Of the records that follow, copy only the lines from the line containing "p_payload : payload" to the line containing "Definition disposition : string", both included, exactly as written.

**Stored data entries**
--------------------------------------------------

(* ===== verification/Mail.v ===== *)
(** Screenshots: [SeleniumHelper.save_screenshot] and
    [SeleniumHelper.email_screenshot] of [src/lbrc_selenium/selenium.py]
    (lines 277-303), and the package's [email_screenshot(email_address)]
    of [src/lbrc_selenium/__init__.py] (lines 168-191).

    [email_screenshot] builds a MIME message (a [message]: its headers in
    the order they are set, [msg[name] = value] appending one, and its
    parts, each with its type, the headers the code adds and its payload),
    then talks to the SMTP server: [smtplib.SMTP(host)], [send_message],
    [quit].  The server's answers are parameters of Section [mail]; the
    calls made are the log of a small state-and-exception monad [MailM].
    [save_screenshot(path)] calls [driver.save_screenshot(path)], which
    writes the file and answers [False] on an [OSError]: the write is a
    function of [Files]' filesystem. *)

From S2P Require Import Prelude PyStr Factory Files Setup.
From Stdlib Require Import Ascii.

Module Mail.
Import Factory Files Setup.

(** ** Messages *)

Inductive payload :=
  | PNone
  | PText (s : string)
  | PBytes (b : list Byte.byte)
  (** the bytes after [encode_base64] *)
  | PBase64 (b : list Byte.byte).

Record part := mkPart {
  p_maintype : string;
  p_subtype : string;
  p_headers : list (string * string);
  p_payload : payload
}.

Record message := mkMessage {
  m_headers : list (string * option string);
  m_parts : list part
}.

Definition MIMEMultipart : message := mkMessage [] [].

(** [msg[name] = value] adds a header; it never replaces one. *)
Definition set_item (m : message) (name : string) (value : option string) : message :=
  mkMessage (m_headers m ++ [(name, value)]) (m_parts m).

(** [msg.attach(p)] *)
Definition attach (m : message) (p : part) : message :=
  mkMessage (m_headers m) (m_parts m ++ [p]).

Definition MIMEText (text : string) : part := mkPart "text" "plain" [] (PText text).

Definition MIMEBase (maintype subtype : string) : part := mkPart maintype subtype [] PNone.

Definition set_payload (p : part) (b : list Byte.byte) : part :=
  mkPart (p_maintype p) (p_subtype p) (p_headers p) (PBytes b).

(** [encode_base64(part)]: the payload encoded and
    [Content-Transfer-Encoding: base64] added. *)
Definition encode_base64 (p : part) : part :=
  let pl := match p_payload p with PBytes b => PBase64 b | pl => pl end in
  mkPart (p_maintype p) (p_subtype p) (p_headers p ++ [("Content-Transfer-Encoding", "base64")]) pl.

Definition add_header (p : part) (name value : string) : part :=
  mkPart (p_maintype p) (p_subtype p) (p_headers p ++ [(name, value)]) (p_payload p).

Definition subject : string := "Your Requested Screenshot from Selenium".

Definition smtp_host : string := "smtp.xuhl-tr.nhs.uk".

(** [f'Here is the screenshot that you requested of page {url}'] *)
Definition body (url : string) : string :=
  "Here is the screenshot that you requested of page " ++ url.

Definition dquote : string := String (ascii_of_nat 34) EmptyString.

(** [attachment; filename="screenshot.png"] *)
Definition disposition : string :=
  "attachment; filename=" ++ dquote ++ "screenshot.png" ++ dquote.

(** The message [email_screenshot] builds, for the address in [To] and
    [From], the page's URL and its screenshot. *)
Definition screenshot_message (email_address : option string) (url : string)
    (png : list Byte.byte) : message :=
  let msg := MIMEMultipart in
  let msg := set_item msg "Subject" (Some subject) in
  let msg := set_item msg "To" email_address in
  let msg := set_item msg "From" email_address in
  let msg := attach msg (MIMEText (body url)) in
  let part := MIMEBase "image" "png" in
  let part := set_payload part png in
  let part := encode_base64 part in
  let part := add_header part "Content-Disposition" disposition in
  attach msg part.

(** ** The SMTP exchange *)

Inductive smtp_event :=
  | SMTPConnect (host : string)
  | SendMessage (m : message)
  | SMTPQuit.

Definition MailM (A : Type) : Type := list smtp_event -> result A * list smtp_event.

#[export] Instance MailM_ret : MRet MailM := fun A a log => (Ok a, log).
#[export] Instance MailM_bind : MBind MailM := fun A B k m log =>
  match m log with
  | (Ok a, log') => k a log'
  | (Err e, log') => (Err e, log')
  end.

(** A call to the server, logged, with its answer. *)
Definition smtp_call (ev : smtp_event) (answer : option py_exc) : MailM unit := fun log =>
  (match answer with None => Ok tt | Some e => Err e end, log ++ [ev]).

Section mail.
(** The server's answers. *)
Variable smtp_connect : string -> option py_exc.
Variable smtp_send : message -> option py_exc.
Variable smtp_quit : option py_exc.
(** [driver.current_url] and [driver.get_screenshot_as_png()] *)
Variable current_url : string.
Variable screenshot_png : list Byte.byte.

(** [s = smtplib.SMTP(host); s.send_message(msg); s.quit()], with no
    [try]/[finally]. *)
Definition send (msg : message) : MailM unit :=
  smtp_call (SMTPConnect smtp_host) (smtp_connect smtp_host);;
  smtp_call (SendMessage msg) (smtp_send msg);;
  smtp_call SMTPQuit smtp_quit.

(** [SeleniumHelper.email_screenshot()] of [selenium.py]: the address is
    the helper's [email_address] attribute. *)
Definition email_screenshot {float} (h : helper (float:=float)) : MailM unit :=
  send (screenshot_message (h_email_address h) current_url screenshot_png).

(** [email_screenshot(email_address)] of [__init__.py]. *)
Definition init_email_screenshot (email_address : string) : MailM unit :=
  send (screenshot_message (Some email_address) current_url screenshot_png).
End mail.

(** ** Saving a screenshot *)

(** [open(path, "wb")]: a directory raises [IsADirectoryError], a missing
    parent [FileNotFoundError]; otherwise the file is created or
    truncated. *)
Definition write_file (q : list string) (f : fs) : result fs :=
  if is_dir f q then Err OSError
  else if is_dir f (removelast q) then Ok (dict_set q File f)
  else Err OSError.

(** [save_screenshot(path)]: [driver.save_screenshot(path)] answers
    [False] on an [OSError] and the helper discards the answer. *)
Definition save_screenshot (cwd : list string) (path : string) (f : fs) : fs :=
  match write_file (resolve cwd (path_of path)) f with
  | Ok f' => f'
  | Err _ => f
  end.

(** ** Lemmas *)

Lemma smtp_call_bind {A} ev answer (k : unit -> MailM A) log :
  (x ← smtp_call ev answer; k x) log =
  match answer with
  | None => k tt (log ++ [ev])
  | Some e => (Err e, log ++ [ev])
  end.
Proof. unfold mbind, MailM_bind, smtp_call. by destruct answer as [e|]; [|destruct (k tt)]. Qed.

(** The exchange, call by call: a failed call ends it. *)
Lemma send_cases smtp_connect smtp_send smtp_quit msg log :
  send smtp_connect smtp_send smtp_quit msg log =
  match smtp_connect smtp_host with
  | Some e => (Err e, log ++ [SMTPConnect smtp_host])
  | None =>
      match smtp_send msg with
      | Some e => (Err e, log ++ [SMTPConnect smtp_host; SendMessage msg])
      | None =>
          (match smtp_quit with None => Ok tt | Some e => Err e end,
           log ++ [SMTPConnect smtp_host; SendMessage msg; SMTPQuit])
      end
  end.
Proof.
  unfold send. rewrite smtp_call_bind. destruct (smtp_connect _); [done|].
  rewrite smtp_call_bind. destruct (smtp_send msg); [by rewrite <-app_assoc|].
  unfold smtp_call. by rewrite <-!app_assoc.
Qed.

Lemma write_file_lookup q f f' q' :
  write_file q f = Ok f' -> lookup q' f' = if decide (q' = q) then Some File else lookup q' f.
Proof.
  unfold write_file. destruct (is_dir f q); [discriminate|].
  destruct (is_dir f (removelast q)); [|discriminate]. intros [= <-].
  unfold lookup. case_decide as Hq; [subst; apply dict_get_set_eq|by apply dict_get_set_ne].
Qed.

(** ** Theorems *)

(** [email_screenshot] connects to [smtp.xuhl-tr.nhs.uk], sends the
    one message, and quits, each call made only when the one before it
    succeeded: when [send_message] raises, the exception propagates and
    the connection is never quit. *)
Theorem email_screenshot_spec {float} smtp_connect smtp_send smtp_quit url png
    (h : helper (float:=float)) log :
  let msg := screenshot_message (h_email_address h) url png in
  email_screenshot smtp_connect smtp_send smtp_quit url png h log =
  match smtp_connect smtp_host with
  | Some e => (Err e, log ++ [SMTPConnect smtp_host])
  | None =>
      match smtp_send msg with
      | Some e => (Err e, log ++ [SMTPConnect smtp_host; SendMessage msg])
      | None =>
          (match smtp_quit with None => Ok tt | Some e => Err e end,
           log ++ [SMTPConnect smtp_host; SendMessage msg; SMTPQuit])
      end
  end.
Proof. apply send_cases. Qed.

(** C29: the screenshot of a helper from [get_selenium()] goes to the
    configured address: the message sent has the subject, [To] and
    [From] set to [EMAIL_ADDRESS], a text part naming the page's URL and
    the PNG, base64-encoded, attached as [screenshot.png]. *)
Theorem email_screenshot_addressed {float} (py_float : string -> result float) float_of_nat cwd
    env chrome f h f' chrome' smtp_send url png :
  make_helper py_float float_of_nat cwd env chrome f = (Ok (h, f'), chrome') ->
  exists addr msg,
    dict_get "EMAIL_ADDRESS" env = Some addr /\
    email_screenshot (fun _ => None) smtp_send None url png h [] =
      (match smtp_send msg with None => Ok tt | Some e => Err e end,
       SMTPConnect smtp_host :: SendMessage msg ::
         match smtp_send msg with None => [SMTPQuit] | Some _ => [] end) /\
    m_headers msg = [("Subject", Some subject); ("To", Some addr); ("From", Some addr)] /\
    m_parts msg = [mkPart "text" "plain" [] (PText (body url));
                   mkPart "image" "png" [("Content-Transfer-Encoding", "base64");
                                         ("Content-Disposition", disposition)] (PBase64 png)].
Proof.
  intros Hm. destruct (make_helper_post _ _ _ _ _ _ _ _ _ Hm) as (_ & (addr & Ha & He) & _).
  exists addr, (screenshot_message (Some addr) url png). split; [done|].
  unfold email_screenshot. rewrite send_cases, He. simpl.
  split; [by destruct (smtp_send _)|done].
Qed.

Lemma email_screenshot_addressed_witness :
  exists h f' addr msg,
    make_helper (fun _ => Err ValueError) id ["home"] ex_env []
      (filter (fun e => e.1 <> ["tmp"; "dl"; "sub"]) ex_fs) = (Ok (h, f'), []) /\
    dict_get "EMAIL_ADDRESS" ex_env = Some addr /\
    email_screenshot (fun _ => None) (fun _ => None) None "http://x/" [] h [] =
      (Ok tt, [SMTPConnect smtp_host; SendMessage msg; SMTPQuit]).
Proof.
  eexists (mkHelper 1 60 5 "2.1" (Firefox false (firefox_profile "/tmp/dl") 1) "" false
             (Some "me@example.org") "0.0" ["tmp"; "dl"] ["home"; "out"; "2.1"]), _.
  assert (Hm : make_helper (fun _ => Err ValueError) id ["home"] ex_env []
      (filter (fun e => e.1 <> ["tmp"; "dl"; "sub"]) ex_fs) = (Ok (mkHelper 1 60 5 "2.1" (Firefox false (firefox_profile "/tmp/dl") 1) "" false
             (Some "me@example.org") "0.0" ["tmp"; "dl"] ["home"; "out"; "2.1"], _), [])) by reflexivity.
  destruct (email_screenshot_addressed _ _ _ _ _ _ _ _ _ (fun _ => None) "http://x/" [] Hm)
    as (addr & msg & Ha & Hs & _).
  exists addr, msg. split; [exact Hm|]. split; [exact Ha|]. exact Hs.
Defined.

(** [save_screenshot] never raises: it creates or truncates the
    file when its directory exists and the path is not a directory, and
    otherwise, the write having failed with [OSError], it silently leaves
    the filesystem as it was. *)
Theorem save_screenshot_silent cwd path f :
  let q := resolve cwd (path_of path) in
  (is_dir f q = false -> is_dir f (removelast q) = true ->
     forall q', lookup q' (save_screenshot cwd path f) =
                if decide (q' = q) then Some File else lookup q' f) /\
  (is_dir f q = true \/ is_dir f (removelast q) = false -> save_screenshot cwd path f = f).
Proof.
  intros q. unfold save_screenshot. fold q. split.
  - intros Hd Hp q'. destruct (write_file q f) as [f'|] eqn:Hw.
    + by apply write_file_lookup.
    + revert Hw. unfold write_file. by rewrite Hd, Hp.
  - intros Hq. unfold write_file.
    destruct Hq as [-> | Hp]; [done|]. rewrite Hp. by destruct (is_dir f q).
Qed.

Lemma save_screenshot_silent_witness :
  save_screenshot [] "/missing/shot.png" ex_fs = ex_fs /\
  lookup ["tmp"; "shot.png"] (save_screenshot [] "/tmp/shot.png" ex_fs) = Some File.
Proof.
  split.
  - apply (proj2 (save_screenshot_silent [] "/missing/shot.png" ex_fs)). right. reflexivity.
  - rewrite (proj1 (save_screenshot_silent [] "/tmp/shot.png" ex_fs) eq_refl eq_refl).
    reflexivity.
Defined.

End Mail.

--------------------------------------------------

**Response area**
  p_payload : payload
}.

Record message := mkMessage {
  m_headers : list (string * option string);
  m_parts : list part
}.

Definition MIMEMultipart : message := mkMessage [] [].

(** [msg[name] = value] adds a header; it never replaces one. *)
Definition set_item (m : message) (name : string) (value : option string) : message :=
  mkMessage (m_headers m ++ [(name, value)]) (m_parts m).

(** [msg.attach(p)] *)
Definition attach (m : message) (p : part) : message :=
  mkMessage (m_headers m) (m_parts m ++ [p]).

Definition MIMEText (text : string) : part := mkPart "text" "plain" [] (PText text).

Definition MIMEBase (maintype subtype : string) : part := mkPart maintype subtype [] PNone.

Definition set_payload (p : part) (b : list Byte.byte) : part :=
  mkPart (p_maintype p) (p_subtype p) (p_headers p) (PBytes b).

(** [encode_base64(part)]: the payload encoded and
    [Content-Transfer-Encoding: base64] added. *)
Definition encode_base64 (p : part) : part :=
  let pl := match p_payload p with PBytes b => PBase64 b | pl => pl end in
  mkPart (p_maintype p) (p_subtype p) (p_headers p ++ [("Content-Transfer-Encoding", "base64")]) pl.

Definition add_header (p : part) (name value : string) : part :=
  mkPart (p_maintype p) (p_subtype p) (p_headers p ++ [(name, value)]) (p_payload p).

Definition subject : string := "Your Requested Screenshot from Selenium".

Definition smtp_host : string := "smtp.xuhl-tr.nhs.uk".

(** [f'Here is the screenshot that you requested of page {url}'] *)
Definition body (url : string) : string :=
  "Here is the screenshot that you requested of page " ++ url.

Definition dquote : string := String (ascii_of_nat 34) EmptyString.

(** [attachment; filename="screenshot.png"] *)
Definition disposition : string :=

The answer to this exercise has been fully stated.